What the task requires:
In the data below, find the line that contains "t = reply_to ∧" and the line that contains "[CodeUnknownProfile; CodeStoreUnavailable; CodeGeoUnavailable].". Copy both, plus every line between them, exactly.

Material to process:
(* ===== verification/Queue.v ===== *)
(** * internal/queue: the pool

    Requests wait in a bounded queue for a worker, and every one of them is handed
    to the handler: inspected, or shed because the queue is full, or expired
    because its deadline is too near. The operations that hold the mutex are
    functions on [Pool], with the condition variable they wait on and signal; what a
    submitter, a worker and the sweeper do between two acquisitions of the mutex, or
    between the mutex and the handler, is a function too, and [work_step] lets them
    take their turns in any order. [env_step] is what comes from outside: time,
    timers, submissions, [Close]. Times are nanoseconds. The counter [io] of the
    shared library is left out: nothing here reads it. *)
From S2P Require Import Prelude GoString Protocol.

Definition ReasonQueueLimit := "JSON_QUEUE_LIMIT".
Definition ReasonDeadlineExceeded := "JSON_DEADLINE_EXCEEDED".
Definition FullDrop := "drop".
Definition FullWait := "wait".

Definition Millisecond : Z := 1000000.

Record Task := MkTask {
  Task_Req : Request; Task_Reply : string; Personal : bool; Fill : Z; enqueued : Z
}.

Definition set_fill (fill : Z) (t : Task) : Task :=
  MkTask (Task_Req t) (Task_Reply t) (Personal t) fill (enqueued t).
Definition set_enqueued (now : Z) (t : Task) : Task :=
  MkTask (Task_Req t) (Task_Reply t) (Personal t) (Fill t) now.

(** ** sync.Cond

    A goroutine in [Wait] holds a ticket, and sleeps while its ticket is in the
    list. [Signal] takes one out, [Broadcast] all. *)
Record Cond := MkCond { notify : list nat; next_ticket : nat }.
Lemma receive_cases unmarshal h ts data reply_to o :
  match receive unmarshal h ts data reply_to o with
  | (o', Some t) => o' = o ∧ t = Queue.MkTask (Queue.Task_Req t) reply_to false 0 0 ∧
      Parse unmarshal data = inl (Queue.Task_Req t) ∧
      V (Queue.Task_Req t) ∈ cfg_versions h ∧ Request_Release (Queue.Task_Req t) = None
  | (o', None) =>
      o' = o ∧ released unmarshal h data ∨
      (∀ req, Parse unmarshal data = inl req → Config.supports (cfg_versions h) (V req) = false) ∧
      ∃ r, published o' = (published o ++ (if is_empty reply_to then [] else [(reply_to, r)]))%list ∧
        Reply_RID r = rid_of unmarshal data ∧ Reply_Verdict r = VerdictError ∧ reply_ok r
  end.
Proof.
  assert (∀ reply req, reply_ok reply → Reply_Verdict reply = VerdictError →
    ∃ r, published (send marshal_event ts reply_to reply req no_details o) =
      (published o ++ (if is_empty reply_to then [] else [(reply_to, r)]))%list ∧
      Reply_RID r = Reply_RID reply ∧ Reply_Verdict r = VerdictError ∧ reply_ok r) as Hsend.
  { intros reply req Hok Hv. destruct (send_published marshal_event ts reply_to reply req no_details o)
      as (r & Hp & _ & Hr). rewrite (Hr (reply_ok_marshal _ Hok)) in Hp. eauto. }
  unfold Handler.receive, released, rid_of. destruct (Parse unmarshal data) as [req|pe] eqn:Ep.
  2:{ right. split; [done|]. apply Hsend; [|done]. by apply reply_ok_fallback. }
  apply Parse_request in Ep as Hp. destruct Hp as [Hu Hwf].
  destruct (Config.supports (cfg_versions h) (V req)) eqn:Es; cbn [negb].
  2:{ right. split; [by intros ? [= <-]|].
      apply (Hsend (set_V Version (ErrorReply req CodeUnsupportedVersion))); [|done].
      by apply (reply_ok_error req). }
  destruct (Request_Release req) as [rel|] eqn:Er; [left; split; [done|]; by exists req, rel|].
  rewrite (proj2 (phase_check_false _) (wf_phase _ Hwf)). cbn.
  apply Config.supports_spec in Es. by split_and!.
Qed.

(** C28. A message is answered at once with an error, or ignored as a release, or
    handed to the pool: never two of these. What is handed over is a well-formed
    request of a version the inspector supports. *)
Theorem receive_spec unmarshal h ts data reply_to o :
  match receive unmarshal h ts data reply_to o with
  | (o', Some t) => o' = o ∧ Queue.Task_Reply t = reply_to ∧
      unmarshal data = Ok (Queue.Task_Req t) ∧ request_wf (Queue.Task_Req t) ∧
      V (Queue.Task_Req t) ∈ cfg_versions h ∧ Request_Release (Queue.Task_Req t) = None
  | (o', None) =>
      o' = o ∧ (∃ req rel, Parse unmarshal data = inl req ∧ Request_Release req = Some rel) ∨
      ∃ r, published o' = (published o ++ (if is_empty reply_to then [] else [(reply_to, r)]))%list ∧
        Reply_Verdict r = VerdictError ∧ reply_ok r
  end.
Proof.
  pose proof (receive_cases unmarshal h ts data reply_to o) as Hc.
  destruct (receive unmarshal h ts data reply_to o) as [o' [t|]].
  - destruct Hc as (-> & Ht & [Hu Hw]%Parse_request & Hv & Hr). split_and!; try done. by rewrite Ht.
  - destruct Hc as [[-> (req & rel & ? & _ & ?)]|(_ & r & ? & _ & ? & ?)]; [left|right]; eauto.
Qed.


(** *** What a served snapshot guarantees *)

Context (lib_errors : ∀ s v e, sch_validate s v = Ok (Schema.Invalid e) →
  Findings.well_formed e = true).

Lemma policy_decision p req outcome :
  Validate p = Ok tt → Mode p ≠ ModeOff → phaseEnabled p (Phase req) = true →
  decision_ok (From (phasePolicy p req) outcome).
Proof.
  intros Hv Hm. unfold phaseEnabled, phasePolicy.
  destruct (validated_decision p (Validate.Direction req) outcome Hv Hm) as (Hr & Hs & Hf).
  destruct (Phase req =s? PhaseResponse); [done|]. by destruct (Phase req =s? PhaseFrame).
Qed.

Lemma scored_range d entries rules :
  decision_ok d → Verdict d = VerdictScore →
  0 ≤ ScaleScore (Decision_Score d) (Percent (EvaluatePrior entries rules)) ≤ 100.
Proof.
  intros [(E & _)|[(_ & Hs & _)|(E & _)]] Hv; [by rewrite E in Hv| |by rewrite E in Hv].
  apply ScaleScore_near; [done|]. apply Percent_range.
Qed.

(** The errors an inspection may answer. *)
Definition inspection_errors : list string :=
  [CodeUnknownProfile; CodeStoreUnavailable; CodeGeoUnavailable].

Definition reply_code (r : Reply) : string :=
  match Reply_Reason r with Some reason => Reason_Code reason | None => "" end.

(** The verdict of an inspection that came to a decision. *)
Definition decided_as (h : handler) (t : Queue.Task) (us : Z) (p : Profile) (a : answer)
    (d : decision) : Prop :=
  ∃ ask c body out, d = From (phasePolicy p (Queue.Task_Req t)) (Validate.out_Outcome out) ∧
    a = decided h t p ask c body out us ∧ Reply_Verdict (an_reply a) = Verdict d.

Lemma decided_reply_ok h t p c body out us :
  let req := Queue.Task_Req t in
  let d := From (phasePolicy p req) (Validate.out_Outcome out) in
  let a := decided h t p (EvaluatePrior (Prior req) (Trigger_Prior (Profile_Trigger p))) c body out us in
  decision_ok d →
  reply_ok (an_reply a) ∧ replies_to req (an_reply a) ∧
  (an_reply a = ErrorReply req CodeGeoUnavailable ∨ Reply_Verdict (an_reply a) = Verdict d).
Proof.
  cbv zeta. intros Hd.
  destruct (decided_cases h t p (EvaluatePrior (Prior (Queue.Task_Req t))
    (Trigger_Prior (Profile_Trigger p))) c body out us) as [->|(d' & acts & Hv & _ & Hok & Hr)].
  { split; [by apply reply_ok_error|]. split; [done|by left]. }
  destruct (decision_reply_ok p (Queue.Task_Req t) d' (if Verdict (From (phasePolicy p (Queue.Task_Req t))
      (Validate.out_Outcome out)) =s? VerdictScore
    then ScaleScore (Decision_Score (From (phasePolicy p (Queue.Task_Req t)) (Validate.out_Outcome out)))
      (Percent (EvaluatePrior (Prior (Queue.Task_Req t)) (Trigger_Prior (Profile_Trigger p))))
    else Decision_Score (From (phasePolicy p (Queue.Task_Req t)) (Validate.out_Outcome out)))
    (Hok Hd)) as (H1 & H2 & H3).
  { rewrite Hv. intros E. rewrite E. by apply scored_range. }
  destruct Hr as [-> | ->].
  - split; [done|]. split; [done|right]. exact (eq_trans H2 Hv).
  - split; [by apply reply_ok_actions|]. split; [done|right]. exact (eq_trans H2 Hv).
Qed.

Lemma inspected_reply `{!Served (current h)} t us a :
  inspect h t us = Ok a →
  reply_ok (an_reply a) ∧ replies_to (Queue.Task_Req t) (an_reply a) ∧
  (Reply_Verdict (an_reply a) = VerdictError → reply_code (an_reply a) ∈ inspection_errors).
Proof.
  intros [(_ & -> & _)|(p & Hp & Hx)]%inspect_cases.
  { split; [by apply reply_ok_error|]. split; [done|]. intros _. by apply elem_of_eval. }
  destruct Hx as [(code & -> & _)|(Hm & Hen & _ & [[Hc _]|(c & _ & Hx)])].
  { split; [by left|]. by split. }
  { destruct (sv_contract _ _ Hp Hm) as (c & E & _). congruence. }
  apply examine_cases in Hx as (hs & body & args & out & _ & _ & [(_ & -> & _)|[_ ->]]).
  { split; [by apply reply_ok_error|]. split; [done|]. intros _. by apply elem_of_eval. }
  pose proof (policy_decision p (Queue.Task_Req t) (Validate.out_Outcome out)
    (sv_valid _ _ Hp) Hm Hen) as Hd.
  destruct (decided_reply_ok h t p c body out us Hd) as (H1 & H2 & H3).
  split; [done|]. split; [done|]. destruct H3 as [->|E]; [intros _; by apply elem_of_eval|].
  intros Herr. rewrite Herr in E. destruct Hd as [(Ev & _)|[(Ev & _)|(Ev & _)]]; by rewrite Ev in E.
Qed.
(* ===== verification/Text.v ===== *)
(** * What the readers of the replies get

    Every reply the handler publishes can be sent as JSON: its integers have their
    width, because those of the request had it when it was read and those of the
    profiles have it. What a reader gets is the reply with its strings cleaned of
    bytes that are no UTF-8, which only the names in the profiles and in the
    configuration can have: the request id was cleaned when the request was read, and
    the verdicts and the codes are constants. *)
From S2P Require Import Prelude GoString Json JsonWrite Wire AuditLog Body Protocol Messages.
From S2P Require Import Profile Decide Handler.
From S2P Require Findings Schema Validate Queue Snapshot.

(** ** Strings *)

Lemma utf8_ascii s : Forall ascii_char (bytes s) → utf8 s = true.
Proof.
  intros Hs. apply seqb_eq. unfold clean_string, encode_runes, runes. rewrite runes_of_ascii by done.
  rewrite <- (of_bytes_bytes s) at 2. f_equal. induction Hs as [|c l Hc Hl IH]; [done|].
  cbn. unfold ascii_char in Hc. pose proof (code_nonneg c). rewrite encode_rune_ascii by lia.
  rewrite byte_code. cbn. f_equal. exact IH.
Qed.

Lemma hex_char_ascii c : hex_char c = true → ascii_char c.
Proof.
  unfold hex_char, ascii_char. rewrite !orb_true_iff. intros [[H|H]|H]; apply between_le in H; lia.
Qed.

Lemma span_hex_chars l h r : span_hex l = (h, r) → Forall ascii_char h.
Proof.
  revert h r. induction l as [|c l IH]; intros h r; cbn; [by intros [= <- <-]|].
  destruct (hex_char c) eqn:E; [|by intros [= <- <-]].
  destruct (span_hex l) as [h' r']. intros [= <- <-]. constructor; [by apply hex_char_ascii|eauto].
Qed.

Lemma match_rid_chars l hex : match_rid l = Some hex → Forall ascii_char hex.
Proof.
  unfold match_rid. repeat case_match; try done. intros [= <-]. by eapply span_hex_chars.
Qed.

(** The request id salvaged from a payload that is no JSON is hexadecimal. *)
Lemma sniffed_text payload : utf8 (sniffRID payload) = true.
Proof.
  unfold sniffRID. induction (bytes payload) as [|c l IH]; [done|].
  cbn [find_rid]. destruct (match_rid (c :: l)) as [hex|] eqn:E; [|done].
  apply utf8_ascii. rewrite bytes_of_bytes. by eapply match_rid_chars.
Qed.

(** ** Requests *)

(** What of a request its reply repeats. *)
Record request_text (req : Request) : Prop := {
  qt_v : int64 (V req); qt_rid : utf8 (RID req) = true
}.

Lemma sendable_request_text req : sendable request_t req = true → request_text req.
Proof.
  unfold request_t, request_fields. wire. rewrite !andb_true_iff, bool_decide_eq_true.
  intros (Hv & Hrid & _). by split.
Qed.

(** The request id of a refusal is the request's, or was salvaged. *)
Lemma rejected_text `{Unicode} payload pe :
  Parse UnmarshalRequest payload = inr pe → utf8 (ParseError_RID pe) = true.
Proof.
  unfold Parse. destruct (UnmarshalRequest payload) as [req|e] eqn:E.
  - apply request_sendable, sendable_request_text in E as [_ Hr]. unfold reject.
    repeat case_match; intros [= <-]; done.
  - intros [= <-]. apply sniffed_text.
Qed.

(** ** Replies *)

Record reply_text (r : Reply) : Prop := {
  rt_v : int64 (Reply_V r);
  rt_rid : utf8 (Reply_RID r) = true;
  rt_verdict : utf8 (Reply_Verdict r) = true;
  rt_score : match Reply_Score r with Some s => int64 s | None => True end;
  rt_reason : match Reply_Reason r with Some c => utf8 (Reason_Code c) = true | None => True end;
  rt_others : Reply_Redirect r = None ∧ Reply_Headers r = None ∧ Reply_Continue r = None;
  rt_actions : Forall (λ a, sized action_t a = true) (Reply_Actions r)
}.

Lemma reply_text_sized r : reply_text r → sized reply_t r = true.
Proof.
  intros [Hv _ _ Hs _ (Er & Eh & Ec) Ha].
  unfold reply_t, reply_fields. size. rewrite Er, Eh, Ec.
  rewrite bool_decide_eq_true_2 by done. cbn [andb]. rewrite !andb_true_r.
  repeat (apply andb_true_iff; split).
  - destruct (Reply_Score r); [by apply bool_decide_eq_true|done].
  - destruct (Reply_Reason r) as [c|]; [|done]. unfold reason_t, reason_fields. by size.
  - destruct (Reply_Response r) as [c|]; [|done]. unfold responseref_t, responseref_fields. by size.
  - apply forallb_forall. intros a Hin. rewrite Forall_forall in Ha. by apply Ha, list_elem_of_In.
Qed.

(** What the module goes by comes back as it was. *)
Record same_answer (r r' : Reply) : Prop := {
  sa_v : Reply_V r' = Reply_V r;
  sa_rid : Reply_RID r' = Reply_RID r;
  sa_verdict : Reply_Verdict r' = Reply_Verdict r;
  sa_score : Reply_Score r' = Reply_Score r;
  sa_code : Reason_Code <$> Reply_Reason r' = Reason_Code <$> Reply_Reason r
}.

Lemma cleaned_same r : reply_text r → same_answer r (cleaned reply_t r).
Proof.
  intros [_ Hr Hv _ Hre _ _].
  destruct r as [v rid insp verdict score reason response redirect headers cont actions].
  cbn [Reply_V Reply_RID Reply_Verdict Reply_Score Reply_Reason] in *.
  split; cbn.
  - done.
  - by apply seqb_eq.
  - by apply seqb_eq.
  - by destruct score.
  - destruct reason as [[code class]|]; [|done]. cbn in *. f_equal. by apply seqb_eq.
Qed.

Lemma new_reply_text req verdict :
  request_text req → utf8 verdict = true → reply_text (NewReply req verdict).
Proof. intros [] Hv. by split; cbn. Qed.

Lemma set_reason_text r code class :
  reply_text r → utf8 code = true →
  reply_text (set_reason (Some {| Reason_Code := code; Reason_Class := class |}) r).
Proof. intros [] ?. by split; cbn. Qed.

Lemma error_reply_text req code :
  request_text req → utf8 code = true → reply_text (ErrorReply req code).
Proof. intros Hq Hc. apply set_reason_text; [by apply new_reply_text|done]. Qed.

Reply:
  | (o', Some t) => o' = o ∧ Queue.Task_Reply t = reply_to ∧
      unmarshal data = Ok (Queue.Task_Req t) ∧ request_wf (Queue.Task_Req t) ∧
      V (Queue.Task_Req t) ∈ cfg_versions h ∧ Request_Release (Queue.Task_Req t) = None
  | (o', None) =>
      o' = o ∧ (∃ req rel, Parse unmarshal data = inl req ∧ Request_Release req = Some rel) ∨
      ∃ r, published o' = (published o ++ (if is_empty reply_to then [] else [(reply_to, r)]))%list ∧
        Reply_Verdict r = VerdictError ∧ reply_ok r
  end.
Proof.
  pose proof (receive_cases unmarshal h ts data reply_to o) as Hc.
  destruct (receive unmarshal h ts data reply_to o) as [o' [t|]].
  - destruct Hc as (-> & Ht & [Hu Hw]%Parse_request & Hv & Hr). split_and!; try done. by rewrite Ht.
  - destruct Hc as [[-> (req & rel & ? & _ & ?)]|(_ & r & ? & _ & ? & ?)]; [left|right]; eauto.
Qed.


(** *** What a served snapshot guarantees *)

Context (lib_errors : ∀ s v e, sch_validate s v = Ok (Schema.Invalid e) →
  Findings.well_formed e = true).

Lemma policy_decision p req outcome :
  Validate p = Ok tt → Mode p ≠ ModeOff → phaseEnabled p (Phase req) = true →
  decision_ok (From (phasePolicy p req) outcome).
Proof.
  intros Hv Hm. unfold phaseEnabled, phasePolicy.
  destruct (validated_decision p (Validate.Direction req) outcome Hv Hm) as (Hr & Hs & Hf).
  destruct (Phase req =s? PhaseResponse); [done|]. by destruct (Phase req =s? PhaseFrame).
Qed.

Lemma scored_range d entries rules :
  decision_ok d → Verdict d = VerdictScore →
  0 ≤ ScaleScore (Decision_Score d) (Percent (EvaluatePrior entries rules)) ≤ 100.
Proof.
  intros [(E & _)|[(_ & Hs & _)|(E & _)]] Hv; [by rewrite E in Hv| |by rewrite E in Hv].
  apply ScaleScore_near; [done|]. apply Percent_range.
Qed.

(** The errors an inspection may answer. *)
Definition inspection_errors : list string :=
  [CodeUnknownProfile; CodeStoreUnavailable; CodeGeoUnavailable].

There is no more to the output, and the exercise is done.